== Description of the task ==
Only the lines from the top of the following listing through the line with "registered (inputKey : string) (input : TerminalEditorInput)" belong in your answer, exactly as written.

<<<<

(** The first visible terminal editor whose session has a non-zero
    [instanceId] that is not among [knownIds]. *)
Fixpoint first_unknown (knownIds : list Z) (visibleEditors : list IEditorInput)
  : option (TerminalEditorInput * ITerminalInstance) :=
  match visibleEditors with
  | [] => None
  | TerminalInput inp :: rest =>
      match terminalInstance inp with
      | Some i =>
          if negb (instanceId i =? 0) && negb (bool_decide (instanceId i ∈ knownIds))
          then Some (inp, i)
          else first_unknown knownIds rest
      | None => first_unknown knownIds rest
      end
  | OtherInput _ :: rest => first_unknown knownIds rest
  end.

(** The elementary writes on the fields of the service. *)
Inductive change (s : TerminalEditorService) : TerminalEditorService → Prop :=
| registered (inputKey : string) (input : TerminalEditorInput)
             (disposables : list IDisposable) (instance : ITerminalInstance) :
    change s (mkService (instances s ++ [instance]) (_activeInstanceIndex s)
                (_isShuttingDown s)
                (<[inputKey := input]> (_editorInputs s))
                (_launchConfigs s)
                (<[inputKey := disposables]> (_instanceDisposables s)))
| adopted (inputKey : string) (input : TerminalEditorInput)
          (instance : ITerminalInstance) :
    change s (mkService (instances s ++ [instance]) (_activeInstanceIndex s)
                (_isShuttingDown s)
                (<[inputKey := input]> (_editorInputs s))
                (_launchConfigs s) (_instanceDisposables s))
| detached (inputKey : string) (l : list ITerminalInstance) :
    change s (mkService l (_activeInstanceIndex s) (_isShuttingDown s)
                (delete inputKey (_editorInputs s))
                (_launchConfigs s)
                (delete inputKey (_instanceDisposables s)))
| closed (l : list ITerminalInstance) :
    change s (mkService l (_activeInstanceIndex s) (_isShuttingDown s)
                (_editorInputs s) (_launchConfigs s) (_instanceDisposables s))
| activated (i : Z) :
    -1 ≤ i →
    change s (mkService (instances s) i (_isShuttingDown s)
                (_editorInputs s) (_launchConfigs s) (_instanceDisposables s))
| configured (inputKey : string) (c : ICreateTerminalOptions) :
    target c = Some Editor →
    change s (mkService (instances s) (_activeInstanceIndex s) (_isShuttingDown s)
                (_editorInputs s)
                (<[inputKey := c]> (_launchConfigs s))
                (_instanceDisposables s)).

(** What holds of the fields whatever the service is asked: the stored
    index is -1 or not negative, subscriptions are only kept for identities
    that have an editor input, and every stored launch configuration targets
    the editor. *)
Definition well_formed (s : TerminalEditorService) : Prop :=
  -1 ≤ _activeInstanceIndex s
  ∧ dom (_instanceDisposables s) ⊆ dom (_editorInputs s)
  ∧ (∀ key c, _launchConfigs s !! key = Some c → target c = Some Editor).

>>>>

== Answer for this exercise ==
(** The first visible terminal editor whose session has a non-zero
    [instanceId] that is not among [knownIds]. *)
Fixpoint first_unknown (knownIds : list Z) (visibleEditors : list IEditorInput)
  : option (TerminalEditorInput * ITerminalInstance) :=
  match visibleEditors with
  | [] => None
  | TerminalInput inp :: rest =>
      match terminalInstance inp with
      | Some i =>
          if negb (instanceId i =? 0) && negb (bool_decide (instanceId i ∈ knownIds))
          then Some (inp, i)
          else first_unknown knownIds rest
      | None => first_unknown knownIds rest
      end
  | OtherInput _ :: rest => first_unknown knownIds rest
  end.

(** The elementary writes on the fields of the service. *)
Inductive change (s : TerminalEditorService) : TerminalEditorService → Prop :=
| registered (inputKey : string) (input : TerminalEditorInput)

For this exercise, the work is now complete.